• Exercise directions
Below are some records. Return exactly the lines from the one containing "(response : Response" through the one containing "Variables World Body : Type.", both included, and only those.

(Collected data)
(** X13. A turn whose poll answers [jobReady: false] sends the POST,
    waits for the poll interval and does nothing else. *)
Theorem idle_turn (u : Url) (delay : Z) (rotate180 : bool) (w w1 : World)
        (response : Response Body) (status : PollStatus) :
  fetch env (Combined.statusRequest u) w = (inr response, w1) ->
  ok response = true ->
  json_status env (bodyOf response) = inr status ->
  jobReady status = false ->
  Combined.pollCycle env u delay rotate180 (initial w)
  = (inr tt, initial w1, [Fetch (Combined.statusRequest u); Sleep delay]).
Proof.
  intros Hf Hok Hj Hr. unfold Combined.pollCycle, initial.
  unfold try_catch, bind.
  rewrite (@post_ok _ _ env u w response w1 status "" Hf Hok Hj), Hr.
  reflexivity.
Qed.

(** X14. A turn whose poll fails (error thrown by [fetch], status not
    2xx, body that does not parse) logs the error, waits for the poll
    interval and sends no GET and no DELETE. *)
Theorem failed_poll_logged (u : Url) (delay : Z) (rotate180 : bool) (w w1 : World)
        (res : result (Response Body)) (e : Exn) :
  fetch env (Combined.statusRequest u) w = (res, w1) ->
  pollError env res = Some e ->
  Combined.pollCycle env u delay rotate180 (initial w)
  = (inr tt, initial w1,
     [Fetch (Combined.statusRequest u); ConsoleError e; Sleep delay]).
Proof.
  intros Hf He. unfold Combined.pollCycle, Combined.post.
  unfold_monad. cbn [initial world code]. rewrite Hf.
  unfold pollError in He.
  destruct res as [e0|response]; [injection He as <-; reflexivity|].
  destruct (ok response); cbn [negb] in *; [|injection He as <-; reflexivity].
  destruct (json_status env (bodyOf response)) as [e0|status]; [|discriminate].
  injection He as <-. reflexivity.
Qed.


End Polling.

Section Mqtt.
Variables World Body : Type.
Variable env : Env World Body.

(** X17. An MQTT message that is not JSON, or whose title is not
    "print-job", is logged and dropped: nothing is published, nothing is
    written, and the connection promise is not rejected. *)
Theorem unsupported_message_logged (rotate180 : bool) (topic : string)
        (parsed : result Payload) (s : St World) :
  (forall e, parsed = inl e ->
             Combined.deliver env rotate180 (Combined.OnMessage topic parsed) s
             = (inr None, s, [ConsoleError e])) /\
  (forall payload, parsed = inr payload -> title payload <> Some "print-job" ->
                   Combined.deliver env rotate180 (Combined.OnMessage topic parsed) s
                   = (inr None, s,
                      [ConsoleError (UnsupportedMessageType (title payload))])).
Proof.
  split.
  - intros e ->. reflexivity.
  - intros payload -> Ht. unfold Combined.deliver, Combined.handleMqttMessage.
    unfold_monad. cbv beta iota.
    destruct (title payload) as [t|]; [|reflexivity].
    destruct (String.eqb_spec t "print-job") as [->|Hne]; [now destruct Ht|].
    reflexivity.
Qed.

• Written solution
        (response : Response Body) (status : PollStatus) :
  fetch env (Combined.statusRequest u) w = (inr response, w1) ->
  ok response = true ->
  json_status env (bodyOf response) = inr status ->
  jobReady status = false ->
  Combined.pollCycle env u delay rotate180 (initial w)
  = (inr tt, initial w1, [Fetch (Combined.statusRequest u); Sleep delay]).
Proof.
  intros Hf Hok Hj Hr. unfold Combined.pollCycle, initial.
  unfold try_catch, bind.
  rewrite (@post_ok _ _ env u w response w1 status "" Hf Hok Hj), Hr.
  reflexivity.
Qed.

(** X14. A turn whose poll fails (error thrown by [fetch], status not
    2xx, body that does not parse) logs the error, waits for the poll
    interval and sends no GET and no DELETE. *)
Theorem failed_poll_logged (u : Url) (delay : Z) (rotate180 : bool) (w w1 : World)
        (res : result (Response Body)) (e : Exn) :
  fetch env (Combined.statusRequest u) w = (res, w1) ->
  pollError env res = Some e ->
  Combined.pollCycle env u delay rotate180 (initial w)
  = (inr tt, initial w1,
     [Fetch (Combined.statusRequest u); ConsoleError e; Sleep delay]).
Proof.
  intros Hf He. unfold Combined.pollCycle, Combined.post.
  unfold_monad. cbn [initial world code]. rewrite Hf.
  unfold pollError in He.
  destruct res as [e0|response]; [injection He as <-; reflexivity|].
  destruct (ok response); cbn [negb] in *; [|injection He as <-; reflexivity].
  destruct (json_status env (bodyOf response)) as [e0|status]; [|discriminate].
  injection He as <-. reflexivity.
Qed.


End Polling.

Section Mqtt.
Variables World Body : Type.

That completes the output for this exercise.